==== MATERIAL PROVIDED

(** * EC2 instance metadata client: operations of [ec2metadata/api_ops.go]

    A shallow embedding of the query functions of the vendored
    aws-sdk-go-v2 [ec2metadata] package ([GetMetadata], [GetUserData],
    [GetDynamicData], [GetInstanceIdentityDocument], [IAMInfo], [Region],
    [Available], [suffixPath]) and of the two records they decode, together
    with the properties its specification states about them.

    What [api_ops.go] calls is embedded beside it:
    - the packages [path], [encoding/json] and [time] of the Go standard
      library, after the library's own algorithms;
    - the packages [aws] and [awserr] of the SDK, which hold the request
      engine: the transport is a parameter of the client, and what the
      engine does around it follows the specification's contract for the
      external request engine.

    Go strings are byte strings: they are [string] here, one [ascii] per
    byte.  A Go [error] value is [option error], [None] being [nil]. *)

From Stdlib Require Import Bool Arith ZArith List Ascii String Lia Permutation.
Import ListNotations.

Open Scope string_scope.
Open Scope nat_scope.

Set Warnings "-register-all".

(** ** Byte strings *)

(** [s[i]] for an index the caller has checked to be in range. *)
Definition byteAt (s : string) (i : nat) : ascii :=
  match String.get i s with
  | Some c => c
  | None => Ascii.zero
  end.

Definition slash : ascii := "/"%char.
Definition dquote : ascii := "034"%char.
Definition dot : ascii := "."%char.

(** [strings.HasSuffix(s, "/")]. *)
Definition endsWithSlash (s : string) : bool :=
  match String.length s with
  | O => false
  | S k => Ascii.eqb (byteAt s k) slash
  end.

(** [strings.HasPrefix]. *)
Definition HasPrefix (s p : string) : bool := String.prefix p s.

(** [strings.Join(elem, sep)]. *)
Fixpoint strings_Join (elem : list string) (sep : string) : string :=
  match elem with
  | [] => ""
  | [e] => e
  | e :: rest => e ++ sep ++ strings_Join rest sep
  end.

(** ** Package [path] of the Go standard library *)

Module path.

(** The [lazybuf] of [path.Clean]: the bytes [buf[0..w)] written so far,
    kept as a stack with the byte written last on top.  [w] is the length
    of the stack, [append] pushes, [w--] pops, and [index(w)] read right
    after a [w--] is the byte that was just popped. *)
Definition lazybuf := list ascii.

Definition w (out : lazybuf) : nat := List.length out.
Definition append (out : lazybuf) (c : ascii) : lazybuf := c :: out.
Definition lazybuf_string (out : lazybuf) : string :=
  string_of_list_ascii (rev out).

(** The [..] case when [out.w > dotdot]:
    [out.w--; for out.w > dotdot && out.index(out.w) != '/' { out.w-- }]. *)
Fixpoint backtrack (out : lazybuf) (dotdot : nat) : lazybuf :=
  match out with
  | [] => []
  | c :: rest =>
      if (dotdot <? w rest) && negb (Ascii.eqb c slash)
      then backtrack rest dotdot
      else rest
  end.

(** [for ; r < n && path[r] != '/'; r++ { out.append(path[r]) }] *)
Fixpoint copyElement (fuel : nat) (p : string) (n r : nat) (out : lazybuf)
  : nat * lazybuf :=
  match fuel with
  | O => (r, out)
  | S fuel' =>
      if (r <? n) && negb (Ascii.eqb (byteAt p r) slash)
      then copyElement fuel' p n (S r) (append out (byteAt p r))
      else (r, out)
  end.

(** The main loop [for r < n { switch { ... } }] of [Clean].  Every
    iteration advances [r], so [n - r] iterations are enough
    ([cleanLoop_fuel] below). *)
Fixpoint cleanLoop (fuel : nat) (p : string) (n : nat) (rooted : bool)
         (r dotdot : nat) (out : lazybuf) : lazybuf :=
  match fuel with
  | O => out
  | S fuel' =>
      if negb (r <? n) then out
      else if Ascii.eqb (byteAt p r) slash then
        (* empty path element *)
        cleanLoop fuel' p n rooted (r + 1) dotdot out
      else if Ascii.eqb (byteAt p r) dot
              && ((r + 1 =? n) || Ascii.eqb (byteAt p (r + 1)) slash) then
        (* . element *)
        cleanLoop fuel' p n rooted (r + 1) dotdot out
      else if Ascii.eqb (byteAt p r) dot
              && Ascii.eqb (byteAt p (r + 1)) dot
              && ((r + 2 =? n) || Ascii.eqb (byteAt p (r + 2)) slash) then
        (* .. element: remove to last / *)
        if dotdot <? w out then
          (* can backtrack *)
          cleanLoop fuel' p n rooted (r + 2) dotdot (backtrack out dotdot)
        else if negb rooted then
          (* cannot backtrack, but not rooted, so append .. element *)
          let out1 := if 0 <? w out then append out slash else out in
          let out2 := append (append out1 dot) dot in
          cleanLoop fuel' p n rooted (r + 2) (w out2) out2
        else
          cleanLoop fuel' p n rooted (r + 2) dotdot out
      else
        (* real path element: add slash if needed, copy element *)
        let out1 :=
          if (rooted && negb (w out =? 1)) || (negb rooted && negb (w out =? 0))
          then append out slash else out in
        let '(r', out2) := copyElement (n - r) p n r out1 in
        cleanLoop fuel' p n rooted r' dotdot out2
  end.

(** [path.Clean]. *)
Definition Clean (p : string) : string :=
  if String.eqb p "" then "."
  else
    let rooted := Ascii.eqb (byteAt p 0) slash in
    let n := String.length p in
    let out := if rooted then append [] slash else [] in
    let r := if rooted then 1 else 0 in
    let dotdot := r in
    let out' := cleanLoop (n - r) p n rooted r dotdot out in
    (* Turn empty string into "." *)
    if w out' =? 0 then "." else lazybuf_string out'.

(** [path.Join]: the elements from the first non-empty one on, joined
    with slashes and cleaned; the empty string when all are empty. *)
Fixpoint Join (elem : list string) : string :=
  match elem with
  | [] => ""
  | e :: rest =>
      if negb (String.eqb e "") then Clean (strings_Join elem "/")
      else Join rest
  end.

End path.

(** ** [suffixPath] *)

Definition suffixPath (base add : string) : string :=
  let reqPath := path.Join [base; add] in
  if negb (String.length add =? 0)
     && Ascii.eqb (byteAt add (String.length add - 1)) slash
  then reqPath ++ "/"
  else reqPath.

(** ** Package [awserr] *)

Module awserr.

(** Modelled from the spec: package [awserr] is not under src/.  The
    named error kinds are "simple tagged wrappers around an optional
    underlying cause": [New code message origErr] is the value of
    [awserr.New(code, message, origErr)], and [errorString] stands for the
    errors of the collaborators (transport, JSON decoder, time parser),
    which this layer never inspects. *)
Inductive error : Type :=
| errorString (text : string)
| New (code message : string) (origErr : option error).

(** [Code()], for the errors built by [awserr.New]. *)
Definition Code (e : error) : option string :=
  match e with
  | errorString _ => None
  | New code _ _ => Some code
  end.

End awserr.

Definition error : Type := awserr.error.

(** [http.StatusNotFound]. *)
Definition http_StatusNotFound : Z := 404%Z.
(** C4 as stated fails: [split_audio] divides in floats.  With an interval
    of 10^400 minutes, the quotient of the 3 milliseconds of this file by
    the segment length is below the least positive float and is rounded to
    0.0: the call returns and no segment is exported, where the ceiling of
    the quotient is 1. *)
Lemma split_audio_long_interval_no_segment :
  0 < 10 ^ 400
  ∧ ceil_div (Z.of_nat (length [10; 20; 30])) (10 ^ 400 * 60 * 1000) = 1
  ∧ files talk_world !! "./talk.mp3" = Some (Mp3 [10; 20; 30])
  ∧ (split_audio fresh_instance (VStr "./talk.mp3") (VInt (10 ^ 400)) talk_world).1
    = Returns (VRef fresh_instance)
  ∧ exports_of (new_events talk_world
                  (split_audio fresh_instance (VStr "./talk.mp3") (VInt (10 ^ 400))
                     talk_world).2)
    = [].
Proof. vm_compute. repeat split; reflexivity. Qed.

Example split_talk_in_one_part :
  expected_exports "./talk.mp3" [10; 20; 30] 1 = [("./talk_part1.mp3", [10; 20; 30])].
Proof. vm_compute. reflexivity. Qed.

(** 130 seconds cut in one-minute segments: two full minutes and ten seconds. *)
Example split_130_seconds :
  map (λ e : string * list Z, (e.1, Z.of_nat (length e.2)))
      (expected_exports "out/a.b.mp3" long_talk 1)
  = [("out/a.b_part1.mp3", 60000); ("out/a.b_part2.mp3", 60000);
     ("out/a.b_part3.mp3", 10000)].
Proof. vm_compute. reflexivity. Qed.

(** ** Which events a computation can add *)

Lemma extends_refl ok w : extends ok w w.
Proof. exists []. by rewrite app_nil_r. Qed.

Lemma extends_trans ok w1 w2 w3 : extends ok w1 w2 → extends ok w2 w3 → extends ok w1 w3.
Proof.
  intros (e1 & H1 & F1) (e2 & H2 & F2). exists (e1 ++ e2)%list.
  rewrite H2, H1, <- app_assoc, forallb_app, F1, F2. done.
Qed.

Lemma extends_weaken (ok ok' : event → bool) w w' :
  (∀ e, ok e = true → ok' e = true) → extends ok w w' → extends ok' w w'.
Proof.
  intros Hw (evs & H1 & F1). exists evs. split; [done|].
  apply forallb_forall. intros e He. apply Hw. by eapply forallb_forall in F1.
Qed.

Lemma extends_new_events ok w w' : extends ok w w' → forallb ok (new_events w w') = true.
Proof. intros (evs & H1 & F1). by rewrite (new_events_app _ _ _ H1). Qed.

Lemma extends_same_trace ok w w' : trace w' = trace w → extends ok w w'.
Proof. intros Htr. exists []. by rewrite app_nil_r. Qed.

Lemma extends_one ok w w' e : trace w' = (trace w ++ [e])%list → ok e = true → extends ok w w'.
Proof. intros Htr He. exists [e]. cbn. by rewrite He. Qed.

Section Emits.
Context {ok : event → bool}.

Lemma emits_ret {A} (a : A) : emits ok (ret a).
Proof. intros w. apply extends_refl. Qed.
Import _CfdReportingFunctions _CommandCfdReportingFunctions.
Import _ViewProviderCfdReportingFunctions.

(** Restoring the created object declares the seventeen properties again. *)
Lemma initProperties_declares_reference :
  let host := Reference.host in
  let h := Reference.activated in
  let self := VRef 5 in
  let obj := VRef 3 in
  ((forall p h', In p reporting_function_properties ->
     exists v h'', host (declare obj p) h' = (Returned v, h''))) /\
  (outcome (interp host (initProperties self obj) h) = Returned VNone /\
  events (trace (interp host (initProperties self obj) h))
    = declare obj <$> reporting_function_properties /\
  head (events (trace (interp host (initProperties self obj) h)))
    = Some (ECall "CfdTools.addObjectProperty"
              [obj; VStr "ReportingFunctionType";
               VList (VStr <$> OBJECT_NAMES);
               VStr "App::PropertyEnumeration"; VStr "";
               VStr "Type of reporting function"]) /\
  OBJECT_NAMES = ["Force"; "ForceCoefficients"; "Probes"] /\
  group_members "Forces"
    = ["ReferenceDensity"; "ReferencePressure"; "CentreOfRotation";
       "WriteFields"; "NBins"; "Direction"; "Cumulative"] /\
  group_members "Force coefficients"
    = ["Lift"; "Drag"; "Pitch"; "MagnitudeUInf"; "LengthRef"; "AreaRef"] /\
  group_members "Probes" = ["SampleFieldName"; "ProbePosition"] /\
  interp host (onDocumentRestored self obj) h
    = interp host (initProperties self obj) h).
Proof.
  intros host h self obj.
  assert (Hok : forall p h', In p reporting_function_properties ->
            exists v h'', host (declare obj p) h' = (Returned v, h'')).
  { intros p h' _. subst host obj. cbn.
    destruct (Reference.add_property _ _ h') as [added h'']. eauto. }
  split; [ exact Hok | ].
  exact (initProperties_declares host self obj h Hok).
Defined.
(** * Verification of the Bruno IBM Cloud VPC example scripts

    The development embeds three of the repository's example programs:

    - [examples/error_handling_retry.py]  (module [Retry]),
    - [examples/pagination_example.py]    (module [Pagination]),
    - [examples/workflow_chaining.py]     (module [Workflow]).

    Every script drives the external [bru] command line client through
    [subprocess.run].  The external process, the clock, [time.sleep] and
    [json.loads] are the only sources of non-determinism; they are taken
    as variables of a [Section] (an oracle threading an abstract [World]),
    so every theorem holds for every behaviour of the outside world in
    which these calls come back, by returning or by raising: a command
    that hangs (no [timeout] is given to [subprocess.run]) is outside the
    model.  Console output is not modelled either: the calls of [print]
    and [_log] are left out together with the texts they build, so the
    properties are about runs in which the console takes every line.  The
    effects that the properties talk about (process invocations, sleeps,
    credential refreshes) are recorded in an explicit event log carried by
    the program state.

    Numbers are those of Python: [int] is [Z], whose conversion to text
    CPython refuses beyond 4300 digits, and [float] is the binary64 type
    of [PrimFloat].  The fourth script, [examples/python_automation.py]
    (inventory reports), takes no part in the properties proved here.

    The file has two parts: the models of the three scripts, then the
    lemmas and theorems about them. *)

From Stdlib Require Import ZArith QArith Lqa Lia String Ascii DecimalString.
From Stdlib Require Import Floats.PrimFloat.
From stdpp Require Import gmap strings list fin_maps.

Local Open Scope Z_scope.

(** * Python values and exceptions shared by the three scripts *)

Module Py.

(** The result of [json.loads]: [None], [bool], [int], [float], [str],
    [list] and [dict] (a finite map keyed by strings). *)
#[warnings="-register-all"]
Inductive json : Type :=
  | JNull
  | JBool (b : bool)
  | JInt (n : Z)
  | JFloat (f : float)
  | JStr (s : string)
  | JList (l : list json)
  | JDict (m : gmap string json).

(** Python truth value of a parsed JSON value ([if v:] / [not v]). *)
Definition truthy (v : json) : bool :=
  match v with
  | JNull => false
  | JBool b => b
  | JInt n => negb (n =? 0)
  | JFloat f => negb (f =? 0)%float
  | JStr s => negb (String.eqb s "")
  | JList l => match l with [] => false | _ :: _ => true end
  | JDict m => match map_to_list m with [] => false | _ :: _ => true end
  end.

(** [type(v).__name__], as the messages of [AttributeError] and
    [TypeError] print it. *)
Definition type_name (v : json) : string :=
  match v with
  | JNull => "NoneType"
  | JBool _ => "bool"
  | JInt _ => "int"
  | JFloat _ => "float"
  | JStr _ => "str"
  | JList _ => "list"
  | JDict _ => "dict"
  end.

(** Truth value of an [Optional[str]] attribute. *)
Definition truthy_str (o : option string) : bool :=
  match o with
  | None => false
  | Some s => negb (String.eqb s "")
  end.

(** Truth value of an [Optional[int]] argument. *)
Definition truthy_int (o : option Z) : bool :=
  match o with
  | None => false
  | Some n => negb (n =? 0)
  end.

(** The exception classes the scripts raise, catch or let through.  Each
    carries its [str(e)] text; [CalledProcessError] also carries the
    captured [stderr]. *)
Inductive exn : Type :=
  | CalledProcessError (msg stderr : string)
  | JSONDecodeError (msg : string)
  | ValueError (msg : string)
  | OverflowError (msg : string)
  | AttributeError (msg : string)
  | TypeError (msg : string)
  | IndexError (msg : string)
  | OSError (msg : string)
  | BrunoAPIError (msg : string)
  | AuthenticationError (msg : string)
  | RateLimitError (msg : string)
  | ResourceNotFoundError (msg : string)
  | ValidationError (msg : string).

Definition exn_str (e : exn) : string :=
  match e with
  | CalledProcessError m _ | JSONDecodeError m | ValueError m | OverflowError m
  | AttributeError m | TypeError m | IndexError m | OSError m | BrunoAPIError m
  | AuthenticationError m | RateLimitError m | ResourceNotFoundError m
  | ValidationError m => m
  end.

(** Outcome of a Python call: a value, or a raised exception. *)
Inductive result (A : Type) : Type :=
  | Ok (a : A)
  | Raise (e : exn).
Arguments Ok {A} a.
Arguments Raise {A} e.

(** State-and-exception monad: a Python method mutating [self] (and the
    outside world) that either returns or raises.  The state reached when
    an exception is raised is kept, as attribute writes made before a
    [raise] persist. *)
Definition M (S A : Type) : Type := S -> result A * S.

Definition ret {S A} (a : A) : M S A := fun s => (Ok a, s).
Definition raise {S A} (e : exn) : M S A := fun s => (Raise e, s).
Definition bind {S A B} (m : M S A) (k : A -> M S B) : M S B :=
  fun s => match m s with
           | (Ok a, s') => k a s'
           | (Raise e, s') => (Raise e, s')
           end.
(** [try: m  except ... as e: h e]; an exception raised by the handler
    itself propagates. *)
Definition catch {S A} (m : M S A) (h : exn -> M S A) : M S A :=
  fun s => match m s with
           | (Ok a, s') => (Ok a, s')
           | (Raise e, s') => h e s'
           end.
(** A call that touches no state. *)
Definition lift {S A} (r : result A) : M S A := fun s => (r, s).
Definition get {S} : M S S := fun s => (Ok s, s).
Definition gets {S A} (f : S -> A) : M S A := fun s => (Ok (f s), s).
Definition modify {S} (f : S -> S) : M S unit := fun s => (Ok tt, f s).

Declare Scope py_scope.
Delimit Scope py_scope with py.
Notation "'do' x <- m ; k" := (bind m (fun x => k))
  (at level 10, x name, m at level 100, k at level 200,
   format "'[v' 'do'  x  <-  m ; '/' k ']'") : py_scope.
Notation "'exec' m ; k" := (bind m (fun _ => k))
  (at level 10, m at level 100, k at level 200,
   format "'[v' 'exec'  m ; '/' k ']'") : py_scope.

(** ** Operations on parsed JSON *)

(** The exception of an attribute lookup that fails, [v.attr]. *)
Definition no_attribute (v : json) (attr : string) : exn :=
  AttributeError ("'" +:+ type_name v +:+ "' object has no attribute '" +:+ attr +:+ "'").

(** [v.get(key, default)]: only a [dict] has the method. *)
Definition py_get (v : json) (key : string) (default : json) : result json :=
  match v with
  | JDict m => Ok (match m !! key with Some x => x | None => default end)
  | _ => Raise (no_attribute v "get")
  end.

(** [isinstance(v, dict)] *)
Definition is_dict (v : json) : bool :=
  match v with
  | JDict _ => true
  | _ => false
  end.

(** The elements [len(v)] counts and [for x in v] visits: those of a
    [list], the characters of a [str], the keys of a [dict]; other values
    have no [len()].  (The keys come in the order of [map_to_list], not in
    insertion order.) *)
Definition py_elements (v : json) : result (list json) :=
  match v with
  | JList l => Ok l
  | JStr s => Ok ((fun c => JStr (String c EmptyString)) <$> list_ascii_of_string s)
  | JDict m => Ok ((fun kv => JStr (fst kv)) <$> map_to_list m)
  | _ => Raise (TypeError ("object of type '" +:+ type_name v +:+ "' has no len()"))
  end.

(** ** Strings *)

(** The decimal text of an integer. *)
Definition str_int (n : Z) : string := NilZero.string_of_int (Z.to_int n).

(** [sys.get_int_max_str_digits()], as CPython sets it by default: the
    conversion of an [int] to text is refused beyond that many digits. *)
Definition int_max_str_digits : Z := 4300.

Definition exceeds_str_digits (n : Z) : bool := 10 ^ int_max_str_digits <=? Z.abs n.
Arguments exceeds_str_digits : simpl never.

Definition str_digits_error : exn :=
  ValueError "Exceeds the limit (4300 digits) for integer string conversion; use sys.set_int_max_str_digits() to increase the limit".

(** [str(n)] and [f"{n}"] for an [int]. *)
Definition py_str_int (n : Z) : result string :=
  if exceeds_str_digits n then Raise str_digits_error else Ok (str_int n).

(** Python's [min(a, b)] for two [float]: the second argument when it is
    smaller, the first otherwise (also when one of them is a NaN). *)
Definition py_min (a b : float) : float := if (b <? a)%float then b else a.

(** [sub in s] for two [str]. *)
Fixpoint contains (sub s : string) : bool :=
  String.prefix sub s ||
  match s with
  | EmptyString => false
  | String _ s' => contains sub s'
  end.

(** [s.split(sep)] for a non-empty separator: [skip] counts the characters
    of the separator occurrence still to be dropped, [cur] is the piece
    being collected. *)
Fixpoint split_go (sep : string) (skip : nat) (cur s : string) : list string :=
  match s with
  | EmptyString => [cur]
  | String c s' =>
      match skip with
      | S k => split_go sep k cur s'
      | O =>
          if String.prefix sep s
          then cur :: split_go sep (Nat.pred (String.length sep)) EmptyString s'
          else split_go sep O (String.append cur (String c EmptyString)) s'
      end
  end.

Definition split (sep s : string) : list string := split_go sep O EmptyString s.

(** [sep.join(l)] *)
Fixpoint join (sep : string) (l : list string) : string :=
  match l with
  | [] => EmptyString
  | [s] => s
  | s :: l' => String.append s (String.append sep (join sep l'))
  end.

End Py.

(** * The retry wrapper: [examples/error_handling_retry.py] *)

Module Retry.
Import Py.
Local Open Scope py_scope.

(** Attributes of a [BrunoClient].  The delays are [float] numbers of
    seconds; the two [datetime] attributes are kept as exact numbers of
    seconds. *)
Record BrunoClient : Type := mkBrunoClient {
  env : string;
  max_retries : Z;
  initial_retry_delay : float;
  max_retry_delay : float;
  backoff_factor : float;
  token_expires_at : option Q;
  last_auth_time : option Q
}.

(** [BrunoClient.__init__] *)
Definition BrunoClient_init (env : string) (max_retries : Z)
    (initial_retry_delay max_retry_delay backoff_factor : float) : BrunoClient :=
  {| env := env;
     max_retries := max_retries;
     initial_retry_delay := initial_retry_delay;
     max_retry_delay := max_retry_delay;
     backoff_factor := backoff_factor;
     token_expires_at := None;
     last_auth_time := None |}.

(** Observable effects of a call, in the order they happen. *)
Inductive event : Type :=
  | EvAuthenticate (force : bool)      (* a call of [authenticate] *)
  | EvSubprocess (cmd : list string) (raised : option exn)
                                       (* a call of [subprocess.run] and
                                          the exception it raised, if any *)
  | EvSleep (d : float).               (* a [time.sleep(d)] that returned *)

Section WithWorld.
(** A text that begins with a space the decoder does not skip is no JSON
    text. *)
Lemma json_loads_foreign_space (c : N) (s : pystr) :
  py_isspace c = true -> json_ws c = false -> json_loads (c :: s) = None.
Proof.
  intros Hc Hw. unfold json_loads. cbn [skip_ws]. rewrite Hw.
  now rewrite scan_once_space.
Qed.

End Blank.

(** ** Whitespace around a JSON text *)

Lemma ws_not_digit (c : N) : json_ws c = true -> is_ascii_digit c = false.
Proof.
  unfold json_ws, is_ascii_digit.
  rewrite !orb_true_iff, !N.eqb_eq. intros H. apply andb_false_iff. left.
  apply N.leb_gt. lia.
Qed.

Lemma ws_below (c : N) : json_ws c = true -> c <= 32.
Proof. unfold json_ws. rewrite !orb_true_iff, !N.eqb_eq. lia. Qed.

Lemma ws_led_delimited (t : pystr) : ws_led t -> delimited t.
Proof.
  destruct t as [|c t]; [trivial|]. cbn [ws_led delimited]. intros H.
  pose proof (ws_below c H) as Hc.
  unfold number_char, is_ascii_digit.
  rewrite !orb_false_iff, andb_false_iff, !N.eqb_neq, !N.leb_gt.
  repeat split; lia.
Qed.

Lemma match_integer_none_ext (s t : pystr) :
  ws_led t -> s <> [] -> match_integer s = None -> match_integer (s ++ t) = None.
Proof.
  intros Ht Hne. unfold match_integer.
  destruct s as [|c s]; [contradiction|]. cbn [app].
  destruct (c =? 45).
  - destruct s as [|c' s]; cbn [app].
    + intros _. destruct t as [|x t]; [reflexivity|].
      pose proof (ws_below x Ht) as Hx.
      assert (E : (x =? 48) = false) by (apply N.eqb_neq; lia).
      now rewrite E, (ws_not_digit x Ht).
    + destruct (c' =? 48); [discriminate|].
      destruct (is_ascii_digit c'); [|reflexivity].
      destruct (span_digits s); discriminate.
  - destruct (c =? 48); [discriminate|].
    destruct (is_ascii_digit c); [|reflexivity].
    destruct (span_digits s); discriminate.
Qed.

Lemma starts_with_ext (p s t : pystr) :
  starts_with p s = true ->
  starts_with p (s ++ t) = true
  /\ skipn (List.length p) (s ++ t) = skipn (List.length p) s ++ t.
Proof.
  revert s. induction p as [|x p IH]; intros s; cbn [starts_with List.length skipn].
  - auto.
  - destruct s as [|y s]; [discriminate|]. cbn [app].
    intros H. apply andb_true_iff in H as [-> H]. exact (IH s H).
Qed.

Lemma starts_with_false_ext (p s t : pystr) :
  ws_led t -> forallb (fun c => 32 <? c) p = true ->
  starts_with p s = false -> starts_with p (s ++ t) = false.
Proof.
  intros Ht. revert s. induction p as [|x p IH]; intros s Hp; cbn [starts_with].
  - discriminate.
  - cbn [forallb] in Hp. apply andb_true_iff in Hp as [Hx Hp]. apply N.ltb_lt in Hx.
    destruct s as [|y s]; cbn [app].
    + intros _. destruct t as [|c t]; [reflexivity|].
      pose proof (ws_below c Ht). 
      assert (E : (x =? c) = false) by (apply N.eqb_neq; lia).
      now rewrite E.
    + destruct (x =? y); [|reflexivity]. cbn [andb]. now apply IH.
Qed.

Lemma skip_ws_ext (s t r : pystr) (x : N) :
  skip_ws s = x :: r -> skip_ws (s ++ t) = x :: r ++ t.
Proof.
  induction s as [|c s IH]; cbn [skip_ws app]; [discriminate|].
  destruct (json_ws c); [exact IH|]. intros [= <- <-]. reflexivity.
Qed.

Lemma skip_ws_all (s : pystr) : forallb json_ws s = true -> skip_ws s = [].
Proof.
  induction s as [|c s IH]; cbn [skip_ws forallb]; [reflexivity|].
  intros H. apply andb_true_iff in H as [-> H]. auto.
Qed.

========

**EXERCISE REQUIREMENTS:**
Reproduce the entries exactly, starting at their first line and stopping after the line with "Definition HasPrefix (s".

**RESULT:**
(** * EC2 instance metadata client: operations of [ec2metadata/api_ops.go]

    A shallow embedding of the query functions of the vendored
    aws-sdk-go-v2 [ec2metadata] package ([GetMetadata], [GetUserData],
    [GetDynamicData], [GetInstanceIdentityDocument], [IAMInfo], [Region],
    [Available], [suffixPath]) and of the two records they decode, together
    with the properties its specification states about them.

    What [api_ops.go] calls is embedded beside it:
    - the packages [path], [encoding/json] and [time] of the Go standard
      library, after the library's own algorithms;
    - the packages [aws] and [awserr] of the SDK, which hold the request
      engine: the transport is a parameter of the client, and what the
      engine does around it follows the specification's contract for the
      external request engine.

    Go strings are byte strings: they are [string] here, one [ascii] per
    byte.  A Go [error] value is [option error], [None] being [nil]. *)

From Stdlib Require Import Bool Arith ZArith List Ascii String Lia Permutation.
Import ListNotations.

Open Scope string_scope.
Open Scope nat_scope.

Set Warnings "-register-all".

(** ** Byte strings *)

(** [s[i]] for an index the caller has checked to be in range. *)
Definition byteAt (s : string) (i : nat) : ascii :=
  match String.get i s with
  | Some c => c
  | None => Ascii.zero
  end.

Definition slash : ascii := "/"%char.
Definition dquote : ascii := "034"%char.
Definition dot : ascii := "."%char.

(** [strings.HasSuffix(s, "/")]. *)
Definition endsWithSlash (s : string) : bool :=
  match String.length s with
  | O => false
  | S k => Ascii.eqb (byteAt s k) slash
  end.

(** [strings.HasPrefix]. *)
Definition HasPrefix (s p : string) : bool := String.prefix p s.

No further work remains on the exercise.